Collection entries →
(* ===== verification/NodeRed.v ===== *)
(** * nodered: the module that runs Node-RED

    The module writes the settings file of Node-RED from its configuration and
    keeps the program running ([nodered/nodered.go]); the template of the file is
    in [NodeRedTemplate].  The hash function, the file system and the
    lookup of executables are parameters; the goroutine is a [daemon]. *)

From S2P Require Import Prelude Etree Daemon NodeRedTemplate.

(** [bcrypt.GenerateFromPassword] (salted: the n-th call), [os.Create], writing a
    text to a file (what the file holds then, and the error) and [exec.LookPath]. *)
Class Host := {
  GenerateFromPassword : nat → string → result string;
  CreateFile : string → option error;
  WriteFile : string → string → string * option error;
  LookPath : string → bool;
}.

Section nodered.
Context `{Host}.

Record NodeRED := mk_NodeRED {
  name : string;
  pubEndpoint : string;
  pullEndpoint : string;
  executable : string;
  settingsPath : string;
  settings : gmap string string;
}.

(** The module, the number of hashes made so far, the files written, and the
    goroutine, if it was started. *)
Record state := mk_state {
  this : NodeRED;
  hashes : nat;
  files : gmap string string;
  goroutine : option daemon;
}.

Work item → Each entry shown above should be copied out exactly.

Expected answer →
(* ===== verification/NodeRed.v ===== *)
(** * nodered: the module that runs Node-RED

    The module writes the settings file of Node-RED from its configuration and
    keeps the program running ([nodered/nodered.go]); the template of the file is
    in [NodeRedTemplate].  The hash function, the file system and the
    lookup of executables are parameters; the goroutine is a [daemon]. *)

From S2P Require Import Prelude Etree Daemon NodeRedTemplate.

(** [bcrypt.GenerateFromPassword] (salted: the n-th call), [os.Create], writing a
    text to a file (what the file holds then, and the error) and [exec.LookPath]. *)
Class Host := {
  GenerateFromPassword : nat → string → result string;
  CreateFile : string → option error;
  WriteFile : string → string → string * option error;
  LookPath : string → bool;
}.

Section nodered.
Context `{Host}.

Record NodeRED := mk_NodeRED {
  name : string;
  pubEndpoint : string;
  pullEndpoint : string;
  executable : string;
  settingsPath : string;
  settings : gmap string string;
}.

(** The module, the number of hashes made so far, the files written, and the
    goroutine, if it was started. *)
Record state := mk_state {
  this : NodeRED;
  hashes : nat;
  files : gmap string string;
  goroutine : option daemon;
}.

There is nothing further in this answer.